World leaders needed to cooperate "urgently" to tighten security at airports and on aircraft following the December 25 attack in which a 23-year-old Nigerian nearly downed a US jet as it prepared to land, he said.

British Prime Minister Gordon Brown
British Prime Minister Gordon Brown
"The new decade is starting as the last began -- with Al-Qaeda creating a climate of fear," he wrote, saying the failed bombing had "exposed an evolving terrorist threat" and highlighted "a major new base for terrorism."
"The failed attack in Detroit on Christmas Day reminds us of a deeper reality: that almost 10 years after September 11th international terrorism is still a very real threat," he added.
The Detroit attack, which has led to a major review of security procedures and the coordination of airline and other watch-lists, had thrown the spotlight onto the threat posed by militants based in Yemen, he said.
Umar Farouk Abdulmutallab is believed to have been trained in Yemen before embarking on the failed bombing, with explosives concealed in his underwear which remained undetected as he passed through Nigerian and Dutch airports.
"Enemies of democracy and freedom -- now trying to mastermind death and destruction from Yemen as well as other better-known homes of international terror such as Pakistan and Afghanistan -- are concealing explosives in ways which are more difficult to detect," said Brown.

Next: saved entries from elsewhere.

(** C31: in every state the server reaches, each file of [uploads/] is
    either a sheet the server wrote, stored as [output.xlsx], or a file
    saved under the non-empty sanitised name of a file name [allowed_file]
    accepted. *)
Theorem reachable_uploads_ok st :
  reachable secure_filename walk st → uploads_ok secure_filename st.
Proof.
  induction 1 as [|st [|req|f] _ IH]; intros n b Hn; simpl in Hn.
  - by rewrite lookup_empty in Hn.
  - by apply (IH n b).
  - apply upload_file_uploads in Hn as [Hn|Hn]; [by apply (IH n b)|by right].
  - apply process_file_uploads in Hn as [Hn|Hn]; [by apply (IH n b)|by left].
Qed.

(** C35: when no allowed file name is sanitised to [output.xlsx], the file
    [uploads/output.xlsx] of any run from a fresh server, if there is one,
    is a sheet, and it is the one the last [send_file] response of the run
    carried. *)
Theorem output_is_last_sheet evs b :
  (∀ n, allowed_file n = true → secure_filename n ≠ OUTPUT) →
  uploads (serve secure_filename walk init evs).1 !! OUTPUT = Some b →
  (∃ sheet, b = SheetFile sheet) ∧ last_sent (serve secure_filename walk init evs).2 = Some b.
Proof.
  intros Hsf. unfold last_sent.
  cut (∀ st prev, (∀ b, uploads st !! OUTPUT = Some b → (∃ s, b = SheetFile s) ∧ prev = Some b) →
         ∀ b, uploads (serve secure_filename walk st evs).1 !! OUTPUT = Some b →
           (∃ s, b = SheetFile s) ∧
           foldl sent_sheet prev (serve secure_filename walk st evs).2 = Some b).
  { intros Hgen. apply Hgen. intros b' Hb'. cbn [init uploads] in Hb'. by rewrite lookup_empty in Hb'. }
  induction evs as [|ev evs IH]; intros st prev Hinv; [done|].
  rewrite serve_cons. cbn [foldl]. apply IH. intros b' Hb'.
  destruct ev as [|req|f]; simpl in *; [by apply Hinv|..].
  - destruct (upload_file_response st req) as [[url ->]|[e ->]]; simpl;
      (apply upload_file_uploads in Hb' as [Hb'|(n & Ha & Hn & _)];
       [by apply Hinv|by destruct (Hsf n Ha)]).
  - destruct (process_file_output st f) as [[[e ->] Hsub]|(sheet & -> & Hout)]; simpl.
    + by apply Hinv, Hsub.
    + rewrite Hout in Hb'. injection Hb' as <-. eauto.
Qed.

"Al Qaeda and their associates continue in their ambition to indoctrinate thousands of young people around the world with a deadly desire to kill and maim," he wrote in an article on his Downing Street office's website.
And he said: "Our response in security, intelligence, policing and military action, is not just an act of choice but an act of necessity."
Brown said Britain has "one of the toughest borders in the world," and had screened 135 million passengers in and out of the country against watchlists -- including the Detroit attempted bomber, who was refused a visa in May 2009.
"But in light of the Detroit incident we all urgently need to work together on how we might further tighten these arrangements," he said.
And he stressed that Britain cannot rely only on a "fortress Britain strategy" -- but must take the fight to where extremists are based, "in Afghanistan, Pakistan and all around the world."
"The Detroit plot thankfully failed. But it has been another wake-up call for the ongoing battles we must wage not just for security against terror but for the hearts and minds of a generation."